Als alles passend verlegt und gesteckt ist, stelle ich an den Geräten ein, dass sie alle 8 Stunden für 5 Minuten Wasser geben sollen. Ob die Menge passt, muss ich über mehrere Tage beobachten, vermute am ersten Abend aber schon, dass das für die Topfpflanzen im Hof zu viel sein könnte. Es scheint aber auch zurzeit keine knallige Sonne und sie brauchen nicht so viel Wasser. Die richtigen Einstellungen für die verschiedenen Gartenbereiche bei unterschiedlichen Wetterbedingungen werde ich durch Beobachten sicher schnell herausfinden. Am nächsten Tag beginnt es zu regnen. Immer wieder. Über mehrere Tage. Na toll. Der ganze Gartenboden ist dunkel vor Nässe und ich kann nichts über Menge und Wirksamkeit meiner tollen Bewässerungssysteme sagen, die weiterhin alle 8 Stunden für 5 Minuten Wasser geben. Glaube ich zumindest.

Meine Hirnzellen, die für den kreativen Teil zuständig sind und natürlich mitbekommen haben, dass das Haus jetzt leergeräumt ist, bewerfen mich immer ungeduldiger mit weiteren Szenen für das Theaterstück. Inzwischen auch wieder mit Ideen für das Puppenstück. Das ist schon ein bisschen irrsinnig, was da alles gleichzeitig durch den Kopf geht. Ich bremse weiterhin aus, weil ich erst noch einiges weggeräumt und organisiert haben muss, ehe ich mich damit ernsthaft beschäftigen kann. Außerdem steht bald ein kurzer Urlaub an, bei dem ich noch nicht weiß, ob ich meine Notizen mitnehmen und zwischendurch daran arbeiten möchte, oder sie lieber zuhause lasse und mal komplett raus aus allem bin. Die zweite Variante erscheint mir vernünftiger. Es wird wohl reichen, wenn ich mir genügend Zettel für spontane Notizen mitnehme und mir für das Schreiben später Zeit nehme.

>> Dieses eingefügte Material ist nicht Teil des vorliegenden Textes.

(* ===== verification/ProcessSerialization.v ===== *)
(** Messages between processes as JSON: [electron/worker/core/protocolProcessSerialization.js].

    A message is a graph of objects with shared references and cycles.  The objects are a
    heap: [Object l] is a reference to the [l]-th object.  [encodeProtocolProcessMessage]
    numbers the objects it reaches and writes each as one node, with references as
    numbers; [decodeProtocolProcessMessage] builds a new heap whose [i]-th object is the
    [i]-th node.  Numbers that are neither integers nor special are a parameter, as are
    [String] of a value, [new Date] and the check of regular expressions. *)

From stdpp Require Import base list numbers strings option.
From Stdlib Require Import ZArith Lia.
From S2P Require Import Prelude JsText JsMap Base64.

Local Open Scope Z_scope.
Local Open Scope js_scope.

(** ** Values and objects *)

Inductive view_type :=
| Int8Array | Uint8Array | Uint8ClampedArray | Int16Array | Uint16Array | Int32Array | Uint32Array | Float32Array | Float64Array
| BigInt64Array | BigUint64Array
| OtherView.

Inductive error_type := Error | EvalError | RangeErr | ReferenceError | SyntaxError | TypeErr | URIError.

#[export] Instance view_type_eq_dec : EqDecision view_type.
Proof. solve_decision. Defined.
#[export] Instance error_type_eq_dec : EqDecision error_type.
Proof. solve_decision. Defined.

Definition VIEW_TYPES : list (jsstring * view_type) :=
  [(js "Int8Array", Int8Array); (js "Uint8Array", Uint8Array); (js "Uint8ClampedArray", Uint8ClampedArray); (js "Int16Array", Int16Array);
   (js "Uint16Array", Uint16Array); (js "Int32Array", Int32Array); (js "Uint32Array", Uint32Array); (js "Float32Array", Float32Array);
   (js "Float64Array", Float64Array); (js "BigInt64Array", BigInt64Array); (js "BigUint64Array", BigUint64Array)].

Definition ERROR_TYPES : list (jsstring * error_type) :=
  [(js "Error", Error); (js "EvalError", EvalError); (js "RangeError", RangeErr); (js "ReferenceError", ReferenceError);
   (js "SyntaxError", SyntaxError); (js "TypeError", TypeErr); (js "URIError", URIError)].

Definition BYTES_PER_ELEMENT (t : view_type) : Z :=
  match t with
  | Int8Array | Uint8Array | Uint8ClampedArray | OtherView => 1
  | Int16Array | Uint16Array => 2
  | Int32Array | Uint32Array | Float32Array => 4
  | Float64Array | BigInt64Array | BigUint64Array => 8
  end.

(** The constructor's name of a view and of an error. *)
Definition view_name (t : view_type) : jsstring :=
  match List.find (fun e => bool_decide (snd e = t)) VIEW_TYPES with Some e => fst e | None => [] end.
Definition error_type_name (t : error_type) : jsstring :=
  match List.find (fun e => bool_decide (snd e = t)) ERROR_TYPES with Some e => fst e | None => [] end.

Section Codec.
(** The finite numbers that are not integers. *)
Context {F : Type} `{EqDecision F}.

Inductive js_number := Int (n : Z) | Frac (x : F) | NegZero | NaN | PosInfinity | NegInfinity.

(** [Unclonable] is a function or a symbol. *)
Inductive value :=
| Null | Undefined | Str (s : jsstring) | Boolean (b : bool) | Number (n : js_number) | BigInt (n : Z) | Unclonable
| Object (l : nat).

#[local] Instance js_number_eq_dec : EqDecision js_number.
Proof. solve_decision. Defined.
#[local] Instance value_eq_dec : EqDecision value.
Proof. solve_decision. Defined.

(** Own enumerable properties, in the order of [Object.keys]. *)
Abbreviation properties := (jmap jsstring value) (only parsing).

(** An error has a message and a stack of its own unless a property hides them; its [cause] is
    not enumerable.  [Unsupported] is an object with any other tag. *)
Inductive object :=
| Plain (props : properties)
| Arr (len : Z) (props : properties)
| MapObj (entries : jmap value value)
| SetObj (entries : list value)
| DateObj (time : js_number)
| RegExpObj (source flags : jsstring)
| ErrorObj (type : error_type) (message : jsstring) (stack : option jsstring) (cause : option value) (props : properties)
| BufferObj (bytes : buffer)
| ArrayBuf (bytes : buffer)
| DataView (buf : nat) (byteOffset byteLength : Z)
| TypedArray (type : view_type) (buf : nat) (byteOffset len : Z)
| Unsupported.

Abbreviation heap := (list object) (only parsing).

Inductive json := JNull | JBool (b : bool) | JStr (s : jsstring) | JNum (n : js_number) | JArr (l : list json) | JObj.

Definition jstr (s : string) : json := JStr (js s).
Definition jint (n : Z) : json := JNum (Int n).

Definition invalid : js_exn := ErrorCode "PROTOCOL_PROCESS_MESSAGE_INVALID".

(** ** Encoding *)

(** [references] is the map from objects to numbers: the [i]-th object has number [i].  An entry
    of [backingBuffers] is a buffer with its node and the views on it with their nodes. *)
Record encoder := {
  nodes : list json;
  references : list nat;
  explicitBuffers : list nat;
  backingBuffers : jmap nat (nat * list (nat * nat))
}.

Definition new_encoder : encoder := {| nodes := []; references := []; explicitBuffers := []; backingBuffers := [] |}.

Definition mark_explicit (l : nat) (s : encoder) : encoder :=
  {| nodes := nodes s; references := references s; explicitBuffers := explicitBuffers s ++ [l]; backingBuffers := backingBuffers s |}.
(** [references.set(value, index); nodes.push(null)] *)
Definition add_reference (l : nat) (s : encoder) : encoder :=
  {| nodes := nodes s ++ [JNull]; references := references s ++ [l]; explicitBuffers := explicitBuffers s; backingBuffers := backingBuffers s |}.
Definition set_node (index : nat) (node : json) (s : encoder) : encoder :=
  {| nodes := <[index := node]> (nodes s); references := references s; explicitBuffers := explicitBuffers s; backingBuffers := backingBuffers s |}.
Definition set_backing (l : nat) (e : nat * list (nat * nat)) (s : encoder) : encoder :=
  {| nodes := nodes s; references := references s; explicitBuffers := explicitBuffers s; backingBuffers := jmap_set (backingBuffers s) l e |}.

Fixpoint index_of (l : list nat) (x : nat) : option nat :=
  match l with
  | [] => None
  | y :: tl => if Nat.eqb y x then Some O else S <$> index_of tl x
  end.

Definition jref (i : nat) : json := JArr [jstr "ref"; jint (Z.of_nat i)].

(** The token of a number. *)
Definition number_token (n : js_number) : json :=
  match n with
  | Int _ => JNum n
  | Frac _ => JNum n
  | NegZero => JArr [jstr "number"; jstr "-0"]
  | NaN => JArr [jstr "number"; jstr "NaN"]
  | PosInfinity => JArr [jstr "number"; jstr "Infinity"]
  | NegInfinity => JArr [jstr "number"; jstr "-Infinity"]
  end.

Context (js_String : value -> jsstring) (date_of : value -> result js_number) (regexp_valid : jsstring -> jsstring -> bool).

Definition error_name (t : error_type) (props : properties) : jsstring :=
  match jmap_get props (js "name") with Some v => js_String v | None => error_type_name t end.
Definition error_message (m : jsstring) (props : properties) : jsstring :=
  match jmap_get props (js "message") with Some v => js_String v | None => m end.
Definition error_stack (s : option jsstring) (props : properties) : option jsstring :=
  match jmap_get props (js "stack") with Some (Str t) => Some t | Some _ => None | None => s end.

(** [Object.keys(value)] with their values, and [cause] if it is an own property. *)
Definition error_properties (cause : option value) (props : properties) : properties :=
  match cause with
  | Some c => if jmap_has props (js "cause") then props else props ++ [(js "cause", c)]
  | None => props
  end.

Definition text_or_null (t : option jsstring) : json := match t with Some s => JStr s | None => JNull end.

Section EncodeObject.
Context (h : heap) (enc : value -> bool -> encoder -> run (json * encoder)).

Fixpoint encode_properties (props : properties) (s : encoder) : run (list json * encoder) :=
  match props with
  | [] => Some (Ok ([], s))
  | (k, v) :: tl =>
    let? (t, s) := enc v false s in
    let? (ts, s) := encode_properties tl s in
    Some (Ok (JArr [JStr k; t] :: ts, s))
  end.

Fixpoint encode_entries (entries : jmap value value) (s : encoder) : run (list json * encoder) :=
  match entries with
  | [] => Some (Ok ([], s))
  | (k, v) :: tl =>
    let? (tk, s) := enc k false s in
    let? (tv, s) := enc v false s in
    let? (ts, s) := encode_entries tl s in
    Some (Ok (JArr [tk; tv] :: ts, s))
  end.

Fixpoint encode_values (vs : list value) (s : encoder) : run (list json * encoder) :=
  match vs with
  | [] => Some (Ok ([], s))
  | v :: tl =>
    let? (t, s) := enc v false s in
    let? (ts, s) := encode_values tl s in
    Some (Ok (t :: ts, s))
  end.

(** [backingBuffers.get(value.buffer).views.push(...)] *)
Definition push_view (buf l index : nat) (s : encoder) : run encoder :=
  match jmap_get (backingBuffers s) buf with
  | Some (i, views) => Some (Ok (set_backing buf (i, views ++ [(l, index)]) s))
  | None => Some (Throw TypeError)
  end.

(** The node of the object [l], which has number [index]. *)
Definition encode_object (l index : nat) (s : encoder) : run (json * encoder) :=
  match h !! l with
  | None => Some (Throw TypeError)
  | Some (BufferObj bytes) => Some (Ok (JArr [jstr "buffer"; JStr (b64_encode bytes)], s))
  | Some (ArrayBuf _) =>
    Some (Ok (JArr [jstr "array-buffer"; JNull], set_backing l (index, []) s))
  | Some (DataView buf off len) =>
    let? (t, s) := enc (Object buf) true s in
    let? s := push_view buf l index s in
    Some (Ok (JArr [jstr "data-view"; t; jint off; jint len], s))
  | Some (TypedArray OtherView _ _ _) => Some (Throw invalid)
  | Some (TypedArray type buf off len) =>
    let? (t, s) := enc (Object buf) true s in
    let? s := push_view buf l index s in
    Some (Ok (JArr [jstr "typed-array"; JStr (view_name type); t; jint off; jint len], s))
  | Some (Arr len props) =>
    let? (ps, s) := encode_properties props s in
    Some (Ok (JArr [jstr "array"; jint len; JArr ps], s))
  | Some (MapObj entries) =>
    let? (es, s) := encode_entries entries s in
    Some (Ok (JArr [jstr "map"; JArr es], s))
  | Some (SetObj entries) =>
    let? (es, s) := encode_values entries s in
    Some (Ok (JArr [jstr "set"; JArr es], s))
  | Some (DateObj time) => Some (Ok (JArr [jstr "date"; number_token time], s))
  | Some (RegExpObj source flags) => Some (Ok (JArr [jstr "regexp"; JStr source; JStr flags], s))
  | Some (ErrorObj type message stack cause props) =>
    let? (ps, s) := encode_properties (error_properties cause props) s in
    Some (Ok (JArr [jstr "error"; JStr (error_name type props); JStr (error_message message props);
                    text_or_null (error_stack stack props); JArr ps], s))
  | Some (Plain props) =>
    let? (ps, s) := encode_properties props s in
    Some (Ok (JArr [jstr "object"; JArr ps], s))
  | Some Unsupported => Some (Throw invalid)
  end.
End EncodeObject.

Definition is_array_buffer (h : heap) (l : nat) : bool := match h !! l with Some (ArrayBuf _) => true | _ => false end.

(** [fuel] bounds the depth of the recursion. *)
Fixpoint encode (fuel : nat) (h : heap) (v : value) (fromView : bool) (s : encoder) : run (json * encoder) :=
  match v with
  | Null => Some (Ok (JNull, s))
  | Str t => Some (Ok (JStr t, s))
  | Boolean b => Some (Ok (JBool b, s))
  | Number n => Some (Ok (number_token n, s))
  | Undefined => Some (Ok (JArr [jstr "undefined"], s))
  | BigInt n => Some (Ok (JArr [jstr "bigint"; JStr (js_number_to_string n)], s))
  | Unclonable => Some (Throw invalid)
  | Object l =>
    let s := if is_array_buffer h l && negb fromView then mark_explicit l s else s in
    match index_of (references s) l with
    | Some i => Some (Ok (jref i, s))
    | None =>
      match fuel with
      | O => None
      | S f =>
        let index := length (nodes s) in
        let? (node, s) := encode_object h (encode f h) l index (add_reference l s) in
        Some (Ok (jref index, set_node index node s))
      end
    end
  end.
(** *** Backing buffers *)

(** [byteOffset], [byteLength] and [BYTES_PER_ELEMENT || 1] of a view. *)
Definition view_offset (o : object) : Z := match o with DataView _ off _ => off | TypedArray _ _ off _ => off | _ => 0 end.
Definition view_bytes (o : object) : Z :=
  match o with DataView _ _ len => len | TypedArray t _ _ len => len * BYTES_PER_ELEMENT t | _ => 0 end.
Definition view_alignment (o : object) : Z := match o with TypedArray t _ _ _ => BYTES_PER_ELEMENT t | _ => 1 end.

(** The first byte that is kept of a buffer, and the end of the bytes that are kept. *)
Definition compact_first (bytes : buffer) (views : list object) : Z :=
  let first := fold_left (fun m o => Z.min m (view_offset o)) views (blen bytes) in
  let alignment := fold_left (fun m o => Z.max m (view_alignment o)) views 1 in
  first / alignment * alignment.
Definition compact_end (views : list object) : Z := fold_left (fun m o => Z.max m (view_offset o + view_bytes o)) views 0.

(** The visible ranges, with zeros between them. *)
Definition compact_bytes (bytes : buffer) (views : list object) : buffer :=
  let first := compact_first bytes views in
  fold_left (fun b o => copy_into (subarray bytes (view_offset o) (view_offset o + view_bytes o)) b (view_offset o - first))
    views (alloc (compact_end views - first)).

(** [viewNode[i] -= first] *)
Definition shift_node (first : Z) (node : json) : json :=
  match node with
  | JArr [k; t; JNum (Int off); len] => JArr [k; t; jint (off - first); len]
  | JArr [k; name; t; JNum (Int off); len] => JArr [k; name; t; jint (off - first); len]
  | n => n
  end.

Ein passender Titel für mein Stück fällt mir auch ein: „Das Wochenende“. Kurz und treffend, ohne zu viel zu verraten, prima. Wie immer sehe ich im Internet nach, ob es den Titel für ein Buch oder Theaterstück schon gibt – ja. Mist. Dann nehme ich ihn natürlich nicht. Ich brainstorme etwas und komme auf „Die Folgen des Erfolgs“. Mmh, das ist etwas sperrig. Kürzer formuliert wäre es: „Erfolgsfolgen“, aber das liest sich wie ein Ort im norwegischen Hinterland. Ich werde mal auf weitere Eingebungen warten. Aber an den alten Zeitungen und Plakaten, die ich für das Theaterstück brauchen werde, kann ich schon mal herumprobieren. Lässt sich das, was ich mir vorstelle, gut sammeln und umsetzen? Ja, das klappt. Und da es noch mehr als ein Jahr bis zur Premiere dauert, werde ich dafür genügend Zeit haben.

Nur geschrieben haben muss ich das Stück bis zum Herbst, denn gegen Ende des Jahres möchte ich die Mitspieler*innen und die Termine festlegen und da wäre es überzeugender, wenn ich zum „Casting“ auch ein fertiges Theaterstück vorstellen kann.